■ About this task:
Pull out of the data below the stretch of lines bounded by the one containing "destruct (Hs _ Hin)" and the one containing "destruct (switching k) eqn:Hs.", both bounds included, unchanged.

■ Dataset content:
(* ===== verification/KSafe.v ===== *)
(** * The kernel at rest: what the system task's requests keep

    The invariant of the kernel while a process runs (record [KRUN]), and the
    proof that every request of the system task keeps it, with the task that
    asks still running: fork, maps, exec, exit, signals, tracing and the rest,
    on the conditions under which MM and FS make them. *)

From S2P Require Import Prelude KProc KQueues KIpc KIntr KSys KSystem KTask KRun SysTask Mmu.

(** The S bit of a status register. *)
Definition kernel_mode (psw : Z) : bool := tst psw 8192.

(** ** The invariant *)

Record KRUN (k : kst) : Prop := {
  kr_ki : KI k;
  kr_hq : exists L, HQ k L;
  kr_tk : TK k;
  kr_run : RUNNING k;
  kr_mode i : slot_ok i -> i <> HW -> kernel_mode (p_psw (P i k)) = istaskp i;
  kr_stack i : (i < 9)%nat -> mem_len (seg_S (p_map (P i k))) = 0;
  kr_map i : slot_ok i -> istaskp i = false -> i <> HW -> tst (flags k i) P_SLOT_FREE = false -> map_ok (p_map (P i k));
}.

(** ** Kernel parts *)

Lemma KRUN_calm k k' : KRUN k -> calm k k' -> KI k' -> (exists L, HQ k' L) -> TK k' -> RUNNING k' -> KRUN k'.
Proof.
  intros [_ _ _ _ H5 H6 H7] [C1 C2 _] HK HH HT HR. unfold fixed_part in C1.
  assert (Hm : forall i, p_map (P i k') = p_map (P i k)) by (intros i; specialize (C1 i); congruence).
  assert (Hp : forall i, p_psw (P i k') = p_psw (P i k)) by (intros i; specialize (C1 i); congruence).
  split; try done.
  - intros i Hi Hh. rewrite Hp. by apply H5.
  - intros i Hi. rewrite Hm. by apply H6.
  - intros i Hi H1 H2 H3. rewrite Hm. apply H7; try done.
    specialize (C2 i). destruct (tst (flags k i) P_SLOT_FREE); [rewrite C2 in H3|]; done.
Qed.

Lemma KRUN_steady k k' : KRUN k -> steady k k' -> KI k' -> KRUN k'.
Proof.
  intros HK [[S1 S2 S3 S4] S5] HK'. pose proof HK as [_ [L HH] HT HR _ _ _].
  apply (KRUN_calm k); auto. exists L. apply (HQ_ext k); try apply S2; [|done].
  intros i. specialize (S3 i). unfold held_part in S3. split; congruence.
Qed.

(** Registers of the processes and counters of the kernel. *)
Lemma KRUN_upd k i g : KRUN k ->
  (forall p, p_nr (g p) = p_nr p /\ p_flags (g p) = p_flags p /\ p_map (g p) = p_map p /\
     p_nextready (g p) = p_nextready p /\ p_shadow (g p) = p_shadow p /\
     p_callerq (g p) = p_callerq p /\ p_sendlink (g p) = p_sendlink p) ->
  (forall p, p_getfrom (g p) = p_getfrom p) -> (forall p, held_part (g p) = held_part p) ->
  (kernel_mode (p_psw (P i k)) = istaskp i -> kernel_mode (p_psw (g (P i k))) = istaskp i) ->
  KRUN (k <| procs ::= alter g i |>).
Proof.
  intros [H1 [L H2] H3 H4 H5 H6 H7] Hg1 Hg2 Hg3 Hm. set (k' := k <| procs ::= _ |>).
  assert (HP := P_alter_or k i g : forall j, P j k' = P j k \/ i = j /\ P j k' = g (P j k)).
  split.
  - by apply KI_quiet.
  - exists L. apply (HQ_ext k); try done. intros j. destruct (HP j) as [->|[_ ->]]; [done|].
    specialize (Hg3 (P j k)). unfold held_part in Hg3. split; congruence.
  - intros j Hj. destruct (HP j) as [->|[_ ->]]; [by apply H3|]. rewrite (proj1 (proj2 (Hg1 _))). by apply H3.
  - exact H4.
  - intros j Hj Hh. destruct (HP j) as [->|[-> ->]]; [by apply H5|]. apply Hm. by apply H5.
  - intros j Hj. destruct (HP j) as [->|[_ ->]]; [by apply H6|]. destruct (Hg1 (P j k)) as (_ & _ & -> & _). by apply H6.
  - intros j Hj. destruct (HP j) as [->|[_ ->]]; [by apply H7|]. destruct (Hg1 (P j k)) as (_ & -> & -> & _). by apply H7.
Qed.

Lemma KI_globals s s' : procs s' = procs s -> rdy_head s' = rdy_head s -> rdy_tail s' = rdy_tail s ->
  sig_procs s' = sig_procs s -> m_addr s' = m_addr s -> KI s -> KI s'.
Proof.
  intros E1 E2 E3 E4 E5 ([Q HS] & [C HC] & HA & HG).
  assert (HP : forall j, P j s' = P j s) by (intros j; unfold P; by rewrite E1).
  split_and!.
  - exists Q. apply (SI_ext s); try done; [by rewrite E1|]. intros i. by rewrite HP.
  - exists C. apply (CQ_ext s); [|done]. intros j. unfold sendlink. by rewrite HP.
  - apply (AUX_ext s); try done; [by rewrite E1|]. intros j. by rewrite HP.
  - unfold SG. rewrite E4, HG. f_equal. symmetry. apply pendings_ext. intros j. by rewrite HP.
Qed.

Lemma KRUN_globals s s' : procs s' = procs s -> rdy_head s' = rdy_head s -> rdy_tail s' = rdy_tail s ->
  sig_procs s' = sig_procs s -> m_addr s' = m_addr s -> held_head s' = held_head s -> held_tail s' = held_tail s ->
  proc_ptr s' = proc_ptr s -> KRUN s -> KRUN s'.
Proof.
  intros E1 E2 E3 E4 E5 E6 E7 E8 [H1 [L H2] H3 H4 H5 H6 H7].
  assert (HP : forall j, P j s' = P j s) by (intros j; unfold P; by rewrite E1).
  split; try (intros i; rewrite HP; by auto).
  - by apply (KI_globals s).
  - exists L. apply (HQ_ext s); try done. intros j. by rewrite HP.
  - unfold RUNNING. by rewrite E2, E8.
Qed.

Lemma KRUN_reenter k d : KRUN k -> KRUN (k <| k_reenter ::= fun v => u8 (v + d) |>).
Proof. by apply KRUN_globals. Qed.

Lemma running_slot k : KI k -> RUNNING k -> slot_ok (proc_ptr k) /\ flags k (proc_ptr k) = 0 /\ proc_ptr k <> HW.
Proof.
  intros ([Q HS] & _ & HA & _) [->|(q & Hq & Hh)].
  - split_and!; [vm_compute; lia|apply HA|done].
  - destruct HS as [HQ Hr]. rewrite (rq_head _ _ _ HQ Hq) in Hh.
    assert (Hin : proc_ptr k ∈ Q q) by (destruct (Q q); [done|]; cbn in Hh; set_solver).
    pose proof HQ as (_ & _ & _ & Hall). destruct (Hall q Hq) as (_ & _ & _ & Hs).
    destruct (Hs _ Hin) as [Hso Hqq]. rewrite <- Hqq in Hin. apply (Hr _ Hso) in Hin. naive_solver.
Qed.

Lemma task_small i : istaskp i = true -> (i < 9)%nat /\ i <> IDLEP.
Proof.
  unfold istaskp. intros [H1%Z.ltb_lt H2]%andb_true_iff. unfold NR_TASKS in H1. split; [lia|].
  intros ->. by rewrite Nat.eqb_refl in H2.
Qed.
Lemma not_task i : istaskp i = false -> i = IDLEP \/ (9 <= i)%nat.
Proof.
  unfold istaskp. intros [H1%Z.ltb_ge|H2]%andb_false_iff; [right; unfold NR_TASKS in H1; lia|left].
  apply negb_false_iff, Nat.eqb_eq in H2. done.
Qed.

(** A task that runs heads the queue of the tasks. *)
Lemma running_task k : KI k -> RUNNING k -> istaskp (proc_ptr k) = true ->
  rdy_head k !!! TASK_Q = Some (proc_ptr k) /\ (proc_ptr k < 9)%nat /\ HW <> proc_ptr k.
Proof.
  intros HK HR Ht. destruct (task_small _ Ht) as [Hlt Hid].
  destruct (running_slot k HK HR) as (Hso & _ & Hhw). split_and!; [|done|congruence].
  destruct HR as [?|(q & Hq & Hh)]; [done|]. destruct HK as ([Q [HQ Hr]] & _).
  pose proof Hh as Hin. rewrite (rq_head _ _ _ HQ Hq) in Hin.
  assert (Hin' : proc_ptr k ∈ Q q) by (destruct (Q q); [done|]; cbn in Hin; set_solver).
  pose proof HQ as (_ & _ & _ & Hall). destruct (Hall q Hq) as (_ & _ & _ & Hs).
  destruct (Hs _ Hin') as [_ <-]. by rewrite (tasks_queue k) in Hh.
Qed.

(** ** Signals *)

Lemma cause_sig_run k n sg : KRUN k -> 0 <= n < NR_PROCS ->
  wp (cause_sig n sg) (fun _ k' => KRUN k' /\ steady k k' /\ (switching k = false -> switching k' = false)) k.
Proof.
  intros HK Hn. pose proof (cause_sig_ok k n sg (kr_ki _ HK) Hn) as H.
  apply (wp_keeps steady) in H; [|apply cause_sig_steady; lia].
  destruct (switching k) eqn:Hs.
  { eapply wp_mono; [exact H|]. intros _ k' [H1 H2]. split_and!; [by apply (KRUN_steady k)|done|done]. }
  eapply wp_mono; [apply (wp_wlp_and _ _ _ _ H (cause_sig_ends n sg k Hs))|].
  intros _ k' [[H1 H2] H3]. split_and!; [by apply (KRUN_steady k)|done|done].
Qed.

(** ** What handlers leave alone *)

Lemma keeps_bind_gets {S A B} (R : S -> S -> Prop) (f : S -> A) (k : A -> M S B) :
  (forall s, keeps R (k (f s))) -> keeps R (gets f ≫= k).
Proof. intros Hk s. unfold mbind, M_bind, gets. apply Hk. Qed.

Lemma shadow_of_ge i k q : shadow_of i k = Some q -> (11 <= q)%nat.
Proof.
  unfold shadow_of. destruct (list_find _ _) as [[n x]|] eqn:E; [|done]. intros [= <-].
  apply list_find_Some in E as (H & _). apply lookup_seq in H. lia.
Qed.

(** A relation between kernel states, of the states of the system task. *)
Definition lifted (R : kst -> kst -> Prop) (s s' : sst) : Prop := R (ker s) (ker s').
#[export] Instance lifted_pre R `{!PreOrder R} : PreOrder (lifted R).
Proof. split; [by intros s; unfold lifted|]. intros s1 s2 s3 A B. unfold lifted in *. by transitivity (ker s2). Qed.
Lemma keeps_in_ker {A} R (m : M kst A) : keeps R m -> keeps (lifted R) (in_ker m).
Proof. intros H s. specialize (H (ker s)). unfold in_ker, zoom. by destruct (m (ker s)). Qed.
Lemma keeps_pmem R `{!PreOrder R} (f : sst -> sst) : (forall s, ker (f s) = ker s) -> keeps (lifted R) (modify f).
Proof. intros Hf. apply keeps_modify. intros s. unfold lifted. by rewrite Hf. Qed.

(** What exit does to the kernel state, whichever relation is asked for. *)
Section exits.
Context (R : kst -> kst -> Prop) `{!PreOrder R} (rc rp : nat).
Context (R_upd : forall i f, (forall p, fixed_part (f p) = fixed_part p) -> (forall p, held_part (f p) = held_part p) ->
  flags_kept i f -> keeps R (upd_proc i f)).
Context (R_count : keeps R (modify (fun s => s <| sig_procs ::= fun n => n - 1 |>))).
Context (R_lock : forall q, (9 <= q)%nat -> keeps R (lock_unready q) /\ keeps R (lock_ready q)).
Context (Hrc : (9 <= rc)%nat).

Lemma rmshadow_lifted i : (9 <= i)%nat -> keeps (lifted R) (rmshadow i).
Proof.
  intros Hi. assert (Hupd : forall j, keeps (lifted R) (updP j (fun p => p <| p_shadow := 0 |>))).
  { intros j. apply keeps_in_ker, R_upd; [done|done|flags_tac]. }
  unfold rmshadow, getP, copyclicks. apply keeps_bind; [apply _|keeps_auto|]. intros p.
  destruct (nz (p_shadow p)); [keeps_auto|]. apply keeps_bind_gets. intros s.
  destruct (shadow_of i (ker s)) as [q|] eqn:E; [|keeps_auto]. apply shadow_of_ge in E.
  destruct (R_lock q) as [H1 H2]; [lia|]. pose proof (keeps_in_ker R _ H1). pose proof (keeps_in_ker R _ H2).
  assert (Hm : forall f : sst -> sst, (forall s, ker (f s) = ker s) -> keeps (lifted R) (modify f)) by (intros; by apply keeps_pmem).
  apply keeps_bind; [apply _|keeps_auto|]. intros pq. destruct (p_shadow pq =? 0); [keeps_auto|].
  destruct (p_physio pq); [keeps_auto|]. apply keeps_bind; [apply _|by apply Hm|]. intros _. keeps_auto.
Qed.

Lemma xit_slots_R slots : keeps R (xit_slots rc slots).
Proof.
  assert (Hu : forall fuel np, keeps R (xit_unlink fuel rc np)).
  { intros fuel. induction fuel as [|fuel IH]; intros np; cbn [xit_unlink]; keeps_auto.
    intros. apply R_upd; [done|done|flags_tac]. }
  induction slots as [|x slots IH]; cbn [xit_slots]; keeps_auto. intros. apply R_upd; [done|done|flags_tac].
Qed.

Lemma do_xit_lifted PROC1 PROC2 : proc_addr PROC2 = rc -> keeps (lifted R) (do_xit PROC1 PROC2).
Proof.
  intros E. unfold do_xit. rewrite E.
  assert (Hupd : forall j f, (forall p, fixed_part (f p) = fixed_part p) -> (forall p, held_part (f p) = held_part p) ->
    flags_kept j f -> keeps (lifted R) (updP j f)) by (intros; by apply keeps_in_ker, R_upd).
  assert (Hfree : keeps (lifted R) (updP rc (fun p => p <| p_flags := P_SLOT_FREE |>))).
  { apply Hupd; [done|done|]. intros p. split; [done|]. lia. }
  pose proof (keeps_in_ker R _ (proj1 (R_lock rc Hrc))). pose proof (keeps_in_ker R _ (xit_slots_R (seq 0 NR_SLOTS))).
  pose proof (keeps_in_ker R _ R_count). pose proof (rmshadow_lifted rc Hrc). unfold getP.
  repeat (first [apply keeps_bind; [apply _| |intros ?]|progress keeps_auto|intros; apply Hupd; [done|done|flags_tac]]).
Qed.
End exits.

Lemma do_xit_steady p n : (9 <= proc_addr n)%nat -> keeps (lifted steady) (do_xit p n).
Proof.
  intros Hn. apply (do_xit_lifted steady (proc_addr n)); try done.
  - intros. by apply steady_upd.
  - intros q _. split; auto with keeps_db.
Qed.
Lemma do_xit_tasking c p n : (c < 9)%nat -> (9 <= proc_addr n)%nat -> keeps (lifted (tasking c)) (do_xit p n).
Proof.
  intros Hc Hn. apply (do_xit_lifted (tasking c) (proc_addr n)); try done.
  - intros q Hq. destruct (lock_tasking c q) as (_ & _ & H1 & H2). split; [apply H2; lia|done].
Qed.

■ Task response:
    destruct (Hs _ Hin) as [Hso Hqq]. rewrite <- Hqq in Hin. apply (Hr _ Hso) in Hin. naive_solver.
Qed.

Lemma task_small i : istaskp i = true -> (i < 9)%nat /\ i <> IDLEP.
Proof.
  unfold istaskp. intros [H1%Z.ltb_lt H2]%andb_true_iff. unfold NR_TASKS in H1. split; [lia|].
  intros ->. by rewrite Nat.eqb_refl in H2.
Qed.
Lemma not_task i : istaskp i = false -> i = IDLEP \/ (9 <= i)%nat.
Proof.
  unfold istaskp. intros [H1%Z.ltb_ge|H2]%andb_false_iff; [right; unfold NR_TASKS in H1; lia|left].
  apply negb_false_iff, Nat.eqb_eq in H2. done.
Qed.

(** A task that runs heads the queue of the tasks. *)
Lemma running_task k : KI k -> RUNNING k -> istaskp (proc_ptr k) = true ->
  rdy_head k !!! TASK_Q = Some (proc_ptr k) /\ (proc_ptr k < 9)%nat /\ HW <> proc_ptr k.
Proof.
  intros HK HR Ht. destruct (task_small _ Ht) as [Hlt Hid].
  destruct (running_slot k HK HR) as (Hso & _ & Hhw). split_and!; [|done|congruence].
  destruct HR as [?|(q & Hq & Hh)]; [done|]. destruct HK as ([Q [HQ Hr]] & _).
  pose proof Hh as Hin. rewrite (rq_head _ _ _ HQ Hq) in Hin.
  assert (Hin' : proc_ptr k ∈ Q q) by (destruct (Q q); [done|]; cbn in Hin; set_solver).
  pose proof HQ as (_ & _ & _ & Hall). destruct (Hall q Hq) as (_ & _ & _ & Hs).
  destruct (Hs _ Hin') as [_ <-]. by rewrite (tasks_queue k) in Hh.
Qed.

(** ** Signals *)

Lemma cause_sig_run k n sg : KRUN k -> 0 <= n < NR_PROCS ->
  wp (cause_sig n sg) (fun _ k' => KRUN k' /\ steady k k' /\ (switching k = false -> switching k' = false)) k.
Proof.
  intros HK Hn. pose proof (cause_sig_ok k n sg (kr_ki _ HK) Hn) as H.
  apply (wp_keeps steady) in H; [|apply cause_sig_steady; lia].
  destruct (switching k) eqn:Hs.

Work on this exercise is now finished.